DATASET ENTRIES
-=-=-

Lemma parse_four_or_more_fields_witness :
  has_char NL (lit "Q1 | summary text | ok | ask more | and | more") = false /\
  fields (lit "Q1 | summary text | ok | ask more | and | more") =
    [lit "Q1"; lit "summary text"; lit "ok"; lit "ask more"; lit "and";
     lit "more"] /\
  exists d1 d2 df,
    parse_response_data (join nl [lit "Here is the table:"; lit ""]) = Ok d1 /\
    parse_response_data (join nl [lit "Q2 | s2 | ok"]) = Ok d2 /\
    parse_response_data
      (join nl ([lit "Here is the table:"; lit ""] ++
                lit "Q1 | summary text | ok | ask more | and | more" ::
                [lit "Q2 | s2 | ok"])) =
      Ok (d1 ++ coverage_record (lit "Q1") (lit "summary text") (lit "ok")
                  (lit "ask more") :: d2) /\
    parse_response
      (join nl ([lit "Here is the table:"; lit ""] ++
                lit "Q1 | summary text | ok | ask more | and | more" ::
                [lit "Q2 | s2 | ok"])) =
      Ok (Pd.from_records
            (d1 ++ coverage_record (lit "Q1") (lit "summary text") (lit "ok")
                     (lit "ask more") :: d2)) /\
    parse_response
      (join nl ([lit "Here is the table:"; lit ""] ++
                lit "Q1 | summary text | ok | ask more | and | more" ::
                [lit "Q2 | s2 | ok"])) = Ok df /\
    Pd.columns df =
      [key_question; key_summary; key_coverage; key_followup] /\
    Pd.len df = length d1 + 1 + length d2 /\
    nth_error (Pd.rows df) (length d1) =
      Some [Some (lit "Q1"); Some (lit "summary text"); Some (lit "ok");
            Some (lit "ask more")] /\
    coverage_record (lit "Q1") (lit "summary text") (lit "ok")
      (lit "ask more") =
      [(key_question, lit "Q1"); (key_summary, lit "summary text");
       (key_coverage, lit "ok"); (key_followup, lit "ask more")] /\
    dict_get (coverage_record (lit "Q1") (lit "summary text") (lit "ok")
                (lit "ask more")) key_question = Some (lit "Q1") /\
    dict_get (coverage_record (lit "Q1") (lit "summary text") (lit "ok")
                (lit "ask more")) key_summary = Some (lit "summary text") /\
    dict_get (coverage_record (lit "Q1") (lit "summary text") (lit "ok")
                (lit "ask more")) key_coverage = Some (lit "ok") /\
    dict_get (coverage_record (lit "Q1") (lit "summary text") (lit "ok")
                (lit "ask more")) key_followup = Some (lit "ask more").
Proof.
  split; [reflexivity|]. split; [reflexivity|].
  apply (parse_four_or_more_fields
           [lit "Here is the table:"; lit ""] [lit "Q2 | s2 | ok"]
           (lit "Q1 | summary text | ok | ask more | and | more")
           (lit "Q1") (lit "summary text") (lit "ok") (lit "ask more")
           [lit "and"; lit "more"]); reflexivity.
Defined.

-=-=-

TASK TO CARRY OUT
Please give back, exactly as it stands above, the stretch from the line with "key_coverage = Some" through the line with "apply (parse_four_or_more_fields", and no line outside it.

RESPONSE AREA
                (lit "ask more")) key_coverage = Some (lit "ok") /\
    dict_get (coverage_record (lit "Q1") (lit "summary text") (lit "ok")
                (lit "ask more")) key_followup = Some (lit "ask more").
Proof.
  split; [reflexivity|]. split; [reflexivity|].
  apply (parse_four_or_more_fields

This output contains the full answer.